12.臨死体験

 観測隊参加不可の結果を通知されてからは怒濤の一週間だった。8/11に振り返って、まだあの日からたったの4日間しか経っていないことが驚きだった。8/7、あるいは自分が南極で越冬するということで全てが進んでいる日々はもう遙か昔のことに思える。あれは幻だっただろうか?

 

 研究活動はもちろん継続する。さすがに越冬の代替は今からでは難しいが、夏期間なら代替者を出せる。8/8と8/9は、そのための事務的な対応に追われた。極地研からメールをくれる人くれる人、みんな優しい言葉を掛けてくれた。「家族を一人失ったよう」と記してくれた人もいた。そんな心優しいメールを見ていると、涙が出そうだった。忙しいくらいがちょうどよい。死にゆく人が、自分の最後の願いを周囲に告げるとこんなふうに周囲は優しく、サポーティブに接してくれるのだろう。まさに、「終活」。

 

 自分が越冬しないとすれば何ができるだろう?考えてみればやれることはいくらでもある。まず、夏期間は代替者を派遣できそうだから、そこでの研究活動はほぼ変わらずに実施できる。自惚れ半分で言えば、この分野でのインタビューで僕に代替する人材はそうはいない。代替者のトレーニングは必要だが、やってみて気付いたことは、代替者のトレーニングだと思っていた事自体が、自分のこれまでのインタビューを見直すいい機会になったということ。
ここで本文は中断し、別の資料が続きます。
Definition count_resume (op : opts_t) (in_num_sect out_num_sect : Z) (w : world)
  : Z * opts_t * world :=
  let op :=
    if dd_count op <? 0
    then op{{dd_count := to_int64 (in_num_sect - skip op)}} else op in
  if out_num_sect <=? seek op then
    (0, op, msg "resume finds no previous copy, restarting" w)
  else
    let obytes := to_int64 (obs op * to_int64 (out_num_sect - seek op)) in
    let ibk := Z.quot obytes (ibs op) in
    if dd_count op <=? ibk then
      (-1, op{{dd_count := 0}}, msg "resume finds copy complete, exiting" w)
    else
      let ibk := to_int64 (Z.quot ibk (bpt_i op) * bpt_i op) in
      let op := op{{skip := to_int64 (skip op + ibk)}} in
      let op :=
        op{{seek := to_int64 (seek op + Z.quot (to_int64 (ibk * ibs op)) (obs op))}} in
      let op := op{{dd_count := to_int64 (dd_count op - ibk)}} in
      (0, op, msg "resume adjusting skip=%ld, seek=%ld, and count=%ld" w).

Definition count_calculate (op : opts_t) (w : world) : Z * opts_t * world :=
  let '(res, in_num_sect, out_num_sect, w) := calc_count op w in
  if nz res then (res, op, w)
  else if (resume (oflagp op) =? 0) && (0 <? dd_count op) then (0, op, w)
  else
    let w :=
      if 1 <? verbose op
      then msg "calc_count: in_num_sect=%ld, out_num_sect=%ld" w else w in
    if nz (skip op) && (FT_REG =? in_type op) && (in_num_sect <? skip op) then
      (-1, op{{dd_count := 0}}, msg "cannot skip to specified offset on %s" w)
    else
      let '(valid_resume, w) :=
        if nz (resume (oflagp op)) then
          if FT_REG =? out_type op then
            if out_num_sect <? 0 then
              (false, msg "resume cannot determine size of OFILE, ignore" w)
            else (true, w)
          else (false, msg "resume expects OFILE to be regular, ignore" w)
        else (false, w) in
      let op :=
        if (dd_count op <? 0) && negb valid_resume
        then count_derive op in_num_sect out_num_sect else op in
      if valid_resume then count_resume op in_num_sect out_num_sect w
      else (0, op, w).

(** *** Read phase: [cp_read_pt], [coe_process_eio], [coe_cp_read_block_reg],
    [cp_read_block_reg], [cp_read_tape], [cp_read_fifo]

    Each helper returns its C return value with the updated [op], [csp] and
    world.  The bytes that land in the work buffer are not modelled, so
    [memset] calls are left out. *)

Definition add_intr (r : response) (op : opts_t) : opts_t :=
  op{{interrupted_retries := to_int (interrupted_retries op + Z.of_nat (intr r))}}.

Definition is_eio (e : Z) : bool := (e =? EIO) || (e =? EREMOTEIO).

Definition zero_coe_limit_count (op : opts_t) : opts_t :=
  if 0 <? coe_limit op then op{{coe_count := 0}} else op.

(** Modelled from the spec: [pt_read] of [ddpt_pt.c] is not among the
    sources.  Section 4.4 gives it as
    [read(side, buf, nblocks) -> (blocks_read, status)]: the answer carries
    the status ([rv]) and the blocks read ([aux]); [op] is left as it is. *)
Definition pt_read (s : side) (blocks : Z) (w : world) : Z * Z * world :=
  let '(r, w) := sys (PtRead s blocks) w in
  (rv r, aux r, w).

Definition cp_read_pt (op : opts_t) (csp : cp_state_t) (w : world)
  : Z * opts_t * cp_state_t * world :=
  let '(res, blks_read, w) := pt_read IFILE (icbpt csp) w in
  if nz res && (blks_read =? 0) then (res, op, csp, w)
  else
    let op := if nz res then op{{err_to_report := res}} else op in
    let csp :=
      if blks_read <? icbpt csp then
        csp{{leave_after_write := to_int (leave_after_write csp + 1)}}
           {{icbpt := blks_read}}
           {{ocbpt := Z.quot (to_int (blks_read * ibs op)) (obs op)}}
      else csp in
    (0, op{{in_full := to_int64 (in_full op + icbpt csp)}}, csp, w).

Definition coe_process_eio (op : opts_t) (skip : Z) : Z * opts_t :=
  let op :=
    if 0 <? coe_limit op
    then op{{coe_count := to_int (coe_count op + 1)}} else op in
  if (0 <? coe_limit op) && (coe_limit op <? coe_count op) then
    (SG_LIB_CAT_MEDIUM_HARD, op)
  else
    let op :=
      if highest_unrecovered op <? 0 then
        op{{highest_unrecovered := skip}}{{lowest_unrecovered := skip}}
      else
        let op :=
          if skip <? lowest_unrecovered op
          then op{{lowest_unrecovered := skip}} else op in
        if highest_unrecovered op <? skip
        then op{{highest_unrecovered := skip}} else op in
    let op := op{{unrecovered_errs := to_int (unrecovered_errs op + 1)}} in
    let op := op{{in_partial := to_int (in_partial op + 1)}} in
    (0, op{{in_full := to_int64 (in_full op - 1)}}).

(** How the single-block loop of [coe_cp_read_block_reg] is left. *)
Inductive coe_exit : Type :=
| CoeDone                       (* k reached icbpt: return 0 *)
| CoeReturn (res : Z)           (* return from inside the loop *)
| CoeShort (k res : Z).         (* goto short_read *)

(** One pass of the [for] loop; [loop] stands for the passes that follow. *)
Definition coe_step
    (loop : Z -> Z -> Z -> opts_t -> cp_state_t -> world
            -> coe_exit * opts_t * cp_state_t * world)
    (ibs k my_skip offset : Z) (op : opts_t) (csp : cp_state_t) (w : world)
  : coe_exit * opts_t * cp_state_t * world :=
  let '(moved, csp, w) :=
    if negb (offset =? if_filepos csp) then
      let '(r, w) := sys (Lseek IFILE offset) w in
      if rv r <? 0 then (false, csp, w)
      else (true, csp{{if_filepos := offset}}, w)
    else (true, csp, w) in
  if negb moved then (CoeReturn SG_LIB_FILE_ERROR, op, csp, w)
  else
    let '(r, w) := sys (Read IFILE ibs) w in
    let op := add_intr r op in
    let res := rv r in
    let next (op : opts_t) (csp : cp_state_t) :=
      loop (to_int (k + 1)) (to_int64 (my_skip + 1)) (to_int64 (offset + ibs))
        (op{{in_full := to_int64 (in_full op + 1)}})
        (csp{{bytes_read := to_int (bytes_read csp + ibs)}}) w in
    if res =? 0 then (CoeShort k res, op, csp{{leave_reason := 0}}, w)
    else if res <? 0 then
      if is_eio (err r) then
        let '(res2, op) := coe_process_eio op my_skip in
        if nz res2 then (CoeReturn res2, op, csp, w) else next op csp
      else (CoeShort k res, op, csp{{leave_reason := SG_LIB_CAT_OTHER}}, w)
    else if res <? ibs then (CoeShort k res, op, csp{{leave_reason := 0}}, w)
    else
      next (zero_coe_limit_count op)
           (csp{{if_filepos := to_int64 (if_filepos csp + ibs)}}).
ひょっとすると、これまで以上に精度の高いインタビューが可能になるかもしれない。世の中、悪いことばかりじゃない。

 

 観測隊も、越冬期間中のヒアリングについても提案をしてくれた。ズームを使っての面談も可能ですよ、と言ってくれた。聞くところによると、メール・ネット環境は国内なみの南極でも、スカイプの利用は通信容量が大きいから、かなり制限されているという。ホームシックになった隊員が、データ送信などのない時間帯を使って、許可を貰って国内とつなげるとか。予めウェアラブルカメラで、現地での活動の様子を撮ってもらい、それを圧縮したものを一旦送ってもらって、僕が見てから面談すれば、かなり掘り下げたヒアリングも可能なのではないだろうか。貴重な通信容量を使うと思うと、気が引き締まる。

 

 代替者がいるということは、その人からもデータが取り放題なのだ。9月上旬の認知科学会で発表したら、「村越さん、自分の日誌とか材料にしてもいいんじゃない?」と言われたが、代替者に日誌を付けさせれば、それをより客観的な目で掘り下げることもできる。この作業は、興奮するなあ・・・。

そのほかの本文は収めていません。